Earth-clad books, broken glass, broken mirrors, three convex surveillance mirrors, amber window film, ceiling motor, stone, ceramic bowl, wallpaper, vinyl wall texts, Primum Mobile: This That There (random radio), video film (14 minutes 15 seconds) set to ceaselessly loop, monitor, asynchronous six CD players and two CD Walkman players surround sound system.
Film by Russell Mills and Ian Walton; edited by Russell Mills and Michael Webster
For the Wordsworth Trust: Director: Dr. Robert Woof: Administration and production coordination: David Cooper: Construction: Jeff Cowton and Alan Houghton
Dedicated to the memory of Dr Robert Woof OBE, CBE (1931-2005), Director of the Wordsworth Trust 1998-2005.
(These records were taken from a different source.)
(* ===== verification/Prelude.v ===== *)
(** * Vaedb: the query server of [wowazzz/vae_thrift]

    Vaedb is a C++ server.  A client (PHP) opens a session on a site, asks path
    queries against the site's XML feed, and gets lists of contexts, numbered so
    that later calls can name them as parents; the same sessions give access to
    caches in memcached and MySQL and to a lock per site.  Feeds are read from
    S3 with a copy on disk; a bus tells the server to reload a site; a reaper
    drops old sessions.  This library models the sources under [src/cpp], and
    the code under [src/gen-cpp] that carries the calls over Thrift.

    ** How code is modelled

    [Prelude]: a function without effects returns an [outcome]: a value, a C++
    exception, undefined behaviour ([UB], with the reason) or exhausted fuel; a
    function with state is an [eff S A], which keeps the state reached when it
    throws.  [Cpp] has what the program uses of C++ and its library: 32-bit
    integers with their wrap-around or overflow, [atoi], [strtol], [strstr],
    single precision floats, [std::map] in key order.  Strings are Rocq strings, a byte per
    character.  Locals and members keep the names they have in the source.
    Code outside the repository is a class: [CLib] and [Boost] (string to
    double), [Pcre] (pcrecpp), [LibXml] (parsing, XPath, tree surgery),
    [SqlEngine], [MemcacheClient], [S3Env], [Algorithms] ([std::sort],
    [random_shuffle]), [Os] (clock, [rand]), [TProtocol] (Thrift's protocol and
    transport), [ToString] (how Thrift prints a value), [Environment] (what
    [main] finds).  Where a theorem needs what such code documents, it is a class
    of laws ([BoostLaws], [LibXmlLaws], [RewriteLaws], [SqlLaws], [MemcacheLaws],
    [CommaLaw], [FileLaws], [AlgorithmLaws], [AlgorithmFrame], [AlgorithmThreads],
    [NodeSetLaws], [RandLaw], [ProtocolLaws]); each has an instance on a small executable model, on which the witnesses run ([Regex], [XmlRef],
    [SqlRef], [MemRef], [S3Ref], [SortRef], [ProtocolRef], [ServerDemo], [Counted]).

    ** Parts

    - [Util] ([util.cpp]): [str_replace], the tokenizer and [str_compare_nat].
      [str_replace_correct], [tokenize_merge_correct] and
      [str_compare_nat_natural] give their results; [str_compare_nat_antisym]
      totality; two theorems show where natural order fails.
    - [QueryLog] ([query_log.h], [query_log.cpp]): an entry per call.
      [ValueRep_string_spec]: printing ends exactly for strings without quote or
      backslash.
    - [LruCache] ([lru_cache.h]): the list, its index and the sizes;
      [lru_simulates] refines them to an association list in order of use.
    - [Pool] (the pools of [mysql_proxy.cpp] and [memcache_proxy.cpp]):
      [getConnection] and [freeConnection] under the mutex, and a step relation
      for threads.  [pool_safe], [pool_no_deadlock], [pool_empty_blocks].
    - [MysqlProxy], [MemcacheProxy]: the caches and locks over the pools; round
      trips, mutual exclusion of locks, failures that stay hidden.
    - [Query] ([query.cpp]), [QuerySpec]: a query against the immutable part of
      a site ([Tree]): permalinks, identifiers, siblings, rewriting to XPath.
      Rewriting ends ([to_xpath_total]); against a consistent tree every query
      ends in a result or an exception ([Query_new_defined]).
    - [Xml], [Site] ([site.cpp], [context.cpp]), [SiteSpec]: libxml2's nodes as
      a store of records, the contexts hanging off them, loading, associations
      (which alias subtrees), the query cache and the tables that contexts fill
      on demand.  The caches are invisible ([fetch_query_transparent],
      [context_tables_transparent]); nothing under staging is served in
      production ([staging_hidden]).
    - [Response] ([response.cpp]), [ResponseSpec]: options, paging, filters,
      uniqueness, sorting.  Pages are the slices of the nodes that match, in
      the order asked for.
    - [SharedSite], [ConcurrentRequests] ([context.cpp], [site.cpp],
      [response.cpp]): the handler runs requests on one site at the same time,
      with mutexes only around the query cache and the tables of each context.
      A computation on the site is cut into critical sections, unlocked reads and
      reads of the document ([Threaded], an interface with an instance for each
      operation and for [Response_query], [createInfo] and the writers); in every
      interleaving each request answers what it answers alone
      ([concurrent_requests]), by rely and guarantee: what a thread may count on
      is that tables stay sound and filled ones stay filled.
    - [Session] ([session.cpp]), [SiteFrame]: response numbers are stable
      ([response_ids_stable]); answering never writes to the document
      ([session_calls_read_only]).  [SessionThreads] runs several calls of [get]
      on one session, which has no mutex: numbers never go stale
      ([concurrent_gets]), but two calls can answer the same one ([same_number]).
      [SessionCalls] puts the calls of several sessions on one site, with the
      steps of [SharedSite]: each answers what it answers alone, on its session
      as it was at some moment, up to the number ([session_calls_serial]).
    - [SiteDestroy] ([site.cpp]): the destructor; a site that was loaded and
      queried frees each context once ([site_freed_once]), by an invariant of
      loading on the node that each context belongs to.
    - [S3] ([s3.cpp]): [read_s3_spec].
    - [Handler] ([vae_db_handler.cpp], [reaper.cpp], [bus.cpp]), [HandlerSpec],
      [ServerSpec], [ServerInv]: the state of the server ([World]) and every
      call.  [openSession_spec], [resetSite_spec], [reloadSite_spec],
      [reap_spec] describe single calls; [server_invariant] holds in every
      reachable state, and says that a session never sees a reload.
    - [SiteThreads]: the threads inside [getSite], [reloadSite] and [_resetSite],
      interleaved at their critical sections.  Alone, a thread is the definition
      of [Handler] ([threads_alone]); in every interleaving the mutex of a site
      has one holder and the server stays consistent ([threads_safe]), a site is
      loaded once by threads that get it ([site_loaded_once]), and every thread
      ends ([threads_end]).  [SiteThreadsDemo] has a schedule after which a
      reload is lost.
    - [ServerThreads] ([vae_db_handler.cpp], [reaper.cpp]): calls look sessions
      up while others open, close and reap them and sites are loaded; each call
      that found a session answers what it answers alone on it, up to the number
      of a new response ([server_calls_serial]).  The table is that of [Handler]
      ([sessions_of_open], [sessions_of_close], [sessions_of_reap]).
    - [Bus] ([bus.cpp]): [Bus::run] among those threads: it reloads, joins the
      threads it spawned and that have ended, spawns one more.  No thread object
      is deleted early or twice ([bus_safe]); every message is worked off, unless
      an exception ends the program ([bus_settles]).
    - [SiteLife] ([shared_ptr<Site>]): a relation between two servers whose sites
      have other addresses; deleting the sites that nothing points to, and using
      their addresses again, changes no answer ([freed_sites_invisible]).
    - [TypedSite], [TypedServer]: the values that the server answers have the
      types of [vae.thrift], with integers in range ([replies_typed]).
    - [Main] ([main.cpp], [logger.h], the constructors of the proxies and of the
      handler): from options and environment to the server ([main_ends]); in all
      it then does, [server_invariant]'s conclusions hold ([main_serves]).
    - [Protocol], [ThriftTypes], [Rpc], [Processor] ([vae_types.cpp], [VaeDb.cpp]),
      [ProtocolSpec], [ThriftSpec], [RpcSpec], [Service]: the generated code, as
      tables of fields and methods read by the bodies that the generated
      functions share.  Structures are read back as written; a call over the wire
      is the call itself ([rpc_transparent]); no message, well-formed or not,
      breaks the server ([served_bytes_safe]).  [Rubyd] ([VaeRubyd.cpp]) is the
      other service of [vae.thrift] on the same bodies ([rubyd_transparent]).
    - [Multiface] ([VaeDb.h], [VaeRubyd.h]): implementations as objects that
      answer by reference; [VaeDbMultiface], which runs several on one answer
      ([vaedb_multiface]), the factories and the handlers of the skeletons.
    - [Objects], [Results], [Classes] ([vae_types.h], [VaeDb.h], [VaeRubyd.h]): the
      C++ objects around those values, with the bits of [__isset]: [operator==],
      copies, [swap] ([structures_are_values]); which bits reading sets, and what
      a missing field leaves ([bits_after_reading]); the processor and the client
      on argument and result objects do what [Rpc] says ([objects_refine]).

    [Handler] calls [Session], which calls [Response], which calls [Site] and
    [Query]; [Service] makes the handlers an instance of [VaeDbIf], the class
    that [Processor] is written against.  The classes of laws are the interfaces against
    which the theorems of the callers are proved.

    ** Fuel

    Loops without a structural measure take fuel, and theorems show that it is
    enough: [replace_all] one round per character ([to_xpath_total]); [load_fuel]
    twice the nodes of the document; [evict_loop] one round per entry
    ([lru_simulates]); the loops of [Util] the length of the string.  [unused_id] takes [rand_fuel]:
    [openSession_answers] says when it suffices, since the loop ends only if [rand]
    finds a free number.  The escaping loop of the query log takes [log_fuel],
    and no fuel is enough when a character must be escaped
    ([ValueRep_string_spec]).  Readers of Thrift structures take the number of
    fields they may meet; seven is enough for what the generated code writes.

    ** Not modelled

    In [Handler] the calls of the server run one at a time; threads are modelled
    for the pools ([Pool]), for finding, reloading and resetting sites
    ([SiteThreads], [Bus]), on a site ([ConcurrentRequests], [SessionCalls]),
    inside a session ([SessionThreads]), for the table of sessions
    ([ServerThreads]) and for the numbers of the query log ([query_id_race]);
    these are separate theorems about separate steps.  Reads that the source
    makes without a mutex are taken as atomic, and requests in random order
    ([RAND()]) are outside [concurrent_requests].  [Handler] keeps a site object in
    [site_objects] after its last [shared_ptr] goes; [SiteLife] deletes it, and
    what its destructor then does is in [SiteDestroy].  Sockets, Thrift's thread
    pool and the parser of options; the lines that components other than [main]
    log.  The failures of [malloc], which abort.  [zmq.hpp], the PHP and Ruby trees and
    the build files: third-party, other languages.  Of the generated code: event
    handlers, byte counts, [operator<] (declared only) and the [main] of the
    skeletons.  [VaeDbHandler] is a [VaeDbIf] with return values: the methods
    that append to [_return] get an empty one from the processor. *)
From Stdlib Require Export Ascii ZifyBool.
From Stdlib Require String.
From stdpp Require Export base numbers gmap strings fin_maps relations pretty list.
Multimedia installation by Russell Mills, Ian Walton and Paul Farley: a Wordsworth Trust
Republic of Thorns
Wordsworth’s phrase, “A perfect Republic of Shepherds and Agriculturalists” described the landscape he knew as boy and man. The place was a place of equality and dignity for the people who lived and worked among the hills. Wordsworth had gone fishing with them as a boy; he knew their ways with sheep on the fells, he wrote one of his finest poems on human dignity about an old shepherd, Michael. The phrase can perhaps be applied to the thorns, metaphoric and actual, that underlie the exploration of experience that artists and poet have brought to this exhibition. Nature, and specifically the thorn, is that enduring force that is the context of our own mortality: hardy, known when we were young; still known in maturity; obstinate, mysterious; as prevalent in the cities as in the country; an image for us all. We are all aware of the Republic of Thorns.
The Thorn
It was not in Grasmere that Wordsworth wrote one of the most famous of his experimental poems, The Thorn, but in the Quantocks, near Alfoxden, Somerset, in March 1798: indeed, on the 19th of that month Dorothy wrote in her Journal: “William wrote some lines describing a stunted thorn;” a month later, on 20 April she noted the actual tree that we suppose prompted Wordsworth to begin the poem: “Came home the Crookham way, by the thorn, and the little muddy pond.” When Wordsworth published the poem, he added a note: “The poem of The Thorn, as the reader will soon discover, is not supposed to be spoken in the author’s own person; the character of the loquacious narrator will sufficiently show itself in the course of the story.” Wordsworth’s poem, in short, is not written from his own standpoint: it is a kind of dramatic monologue written in a lyrical style with an eloquent and rapid-flowing stanza invented by Wordsworth himself. The Thorn has little of that egotistical sublime that Keats noted twenty years later in 1818 as Wordsworth’s predominant characteristic.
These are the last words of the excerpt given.